The neural network is build with python and uses the Tensorflow library. The library is well documented and there are plenty of examples and good tutorials all around the internet. We trained the network with a Kaggle-Dataset. To be compliant with the (Swiss) GDPR we had to set up a reverse proxy with apache2 to encrypt the traffic via SSL (The webserver of python does not support SSL encryption).
We are proud that we brought this idea so far that it can be directly implemented, with a small team of 3 people in this short timeframe Happy that we brought so many components in one overall solution together (possibility to detect fake news, offer additional source ideas for a second opinion and even think about a “ask an expert”-button on a future stage. Current pilots can be rolled out to 85 % of all desktop users and 75 % of all mobile users within some weeks. A first version on Chrome browser is already working.
The neural network was quite slow initially and each request had an average response time from 5 seconds. Properly initializing the network and tweaking a few optimizations gave us a really performant server and reduced the response time to milliseconds. At the moment we are not finally satisfied with the accuracy of the neural network (also if it is clearly distinguish if some information is clearly fake-news - we just have to train the final threshold. More training and/or another model is neccessary for the release.

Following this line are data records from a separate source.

(** After the loop of the timer the flag goes if the ring is empty, else the timer is set again. *)
Lemma kick_end n i s s1 q q' g : shaper_inv n s -> (i < n)%nat -> fifo i s q -> fifo i s1 q' -> (q' <> [] -> q <> []) ->
  length (shapingCtrl s1) = n ->
  (forall j, (j < n)%nat -> congestion (ctrl_of j s1) = congestion (ctrl_of j s) /\
     (j <> i -> kicktxtimer (ctrl_of j s1) = kicktxtimer (ctrl_of j s) /\ keeps j s s1)) ->
  (forall c, queue (g c) = queue c /\ enququcnt (g c) = enququcnt c /\ pausetxcnt (g c) = pausetxcnt c) ->
  (forall c, (q' = [] /\ congestion (g c) = false) \/ (congestion (g c) = congestion c /\ is_Some (kicktxtimer (g c)))) ->
  shaper_inv n (on_ctrl i g s1) /\ fifo i (on_ctrl i g s1) q'.
Proof.
  intros I Hi F F1 Hq En Hc G1 G2. assert (fifo i (on_ctrl i g s1) q') as F'.
  { apply (keeps_fifo i s1); [|done]. apply keeps_on; [lia|]. intros _. apply G1. }
  split; [|done]. split; [simpl; by rewrite length_alter|..]; intros j Hj; destruct (Hc j Hj) as [C1 C2];
    destruct (inv_ring n s I j Hj) as (q0 & F0 & Hq0); rewrite ctrl_on by lia; destruct (decide (j = i)) as [->|Hn].
  - exists q'. split; [done|]. intros Hne. destruct (G2 (ctrl_of i s1)) as [[? _]|[-> _]]; [done|]. rewrite C1. apply Hq0. intros ->.
    pose proof (ring_head i s [] F0) as H1. rewrite (ring_head i s q F) in H1. destruct q; [by apply Hq|done].
  - exists q0. destruct (C2 Hn) as [_ K]. split; [|by rewrite C1].
    apply (keeps_fifo j s1); [apply keeps_on; [lia|done]|by apply (keeps_fifo j s)].
  - intros Hx. destruct (G2 (ctrl_of i s1)) as [[_ ?]|[_ ?]]; [congruence|done].
  - rewrite C1, (proj1 (C2 Hn)). by apply (inv_timer n s I).
Qed.
(** A run of the timer takes packets from the front of its ring, and sends them in order. *)
Lemma kick_spec n i s s' q : shaper_inv n s -> (i < n)%nat -> fifo i s q ->
  rtk_fc_sw_shaper_kicktx_timerfunc i (on_ctrl i stop_timer s) = Some s' ->
  shaper_inv n s' /\ exists gone q', q = gone ++ q' /\ fifo i s' q' /\ left i s' = left i s ++ (tx <$> gone).
Proof.
  intros I Hi F. set (s0 := on_ctrl i stop_timer s). pose proof (inv_size n s I) as En.
  assert (length (shapingCtrl s0) = n) as E0 by (unfold s0; simpl; by rewrite length_alter).
  assert (forall j, (j < n)%nat -> congestion (ctrl_of j s0) = congestion (ctrl_of j s) /\
     (j <> i -> kicktxtimer (ctrl_of j s0) = kicktxtimer (ctrl_of j s) /\ keeps j s s0)) as C0.
  { intros j Hj. unfold s0. rewrite ctrl_on by lia. destruct (decide (j = i)); (split; [done|]); intros Hn; [done|].
    split; [done|]. apply keeps_on; [lia|done]. }
  assert (fifo i s0 q) as F0 by (apply (keeps_fifo i s); [apply keeps_on; [lia|done]|done]).
  unfold rtk_fc_sw_shaper_kicktx_timerfunc. rewrite (ring_head i s0 q F0). destruct q as [|b q]; simpl.
  { intros [= <-]. destruct (kick_end n i s s0 [] [] (set_congestion false) I Hi F F0 ltac:(done) E0 C0 ltac:(done) ltac:(by left)) as [I' F'].
    split; [done|]. exists [], []. split_and!; [done..|]. by rewrite app_nil_r. }
  destruct (burst_threshold i s0) as [thr|]; simpl; [|done].
  destruct (kick_loop_spec i size 0 thr s0 (b :: q) ltac:(lia) F0) as (gone & q' & Eq & F1 & L1 & He & _ & [S1 S2 S3] & K).
  destruct (kick_loop _ _ _ _ _) as [resched s1]. simpl in *. intros [= <-].
  assert (forall j, (j < n)%nat -> congestion (ctrl_of j s1) = congestion (ctrl_of j s) /\
     (j <> i -> kicktxtimer (ctrl_of j s1) = kicktxtimer (ctrl_of j s) /\ keeps j s s1)) as C1.
  { intros j Hj. destruct (C0 j Hj) as [A1 A2]. destruct (S3 j ltac:(lia)) as (B1 & B2 & _). rewrite B1, B2. split; [done|]. intros Hn.
    destruct (A2 Hn) as [A3 A4]. split; [done|]. eapply meter_keeps_trans; [exact A4|]. apply K; [lia|done]. }
  destruct resched.
  - destruct (kick_end n i s s1 (b :: q) q' (set_timer (jiffies s1)) I Hi F F1 ltac:(done) ltac:(lia) C1 ltac:(done) ltac:(right; by eexists)) as [I' F'].
    split; [done|]. by exists gone, q'.
  - destruct (kick_end n i s s1 (b :: q) q' (set_congestion false) I Hi F F1 ltac:(done) ltac:(lia) C1 ltac:(done) ltac:(left; split; [by apply He|done])) as [I' F'].
    split; [done|]. by exists gone, q'.
Qed.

We learned how to make Chrome Extensions (we never did that bevore) and did research for how to adapt it into other browsers so we can get Fact-O-Meter running for 85 % of all desktop and more than 75 % of all mobile users. How to build a functioning prototype in python We've learned a lot about neural networks and how big the online community is that shares network models and various datasets.
First, we want to develop fully functional extensions for all common browsers, because the prototype is only available as a Chrome extension. Next, we want to tune our neural network model so it's at least 95% accurate. After that, a continuous automatic online learning mechanism would be beneficial to guarantee good accuracy also for the latest topics. And as a final step, we want to port the system to the mobile platform. An ultimate goal would be the direct implementation of our service into the browsers by the company itself.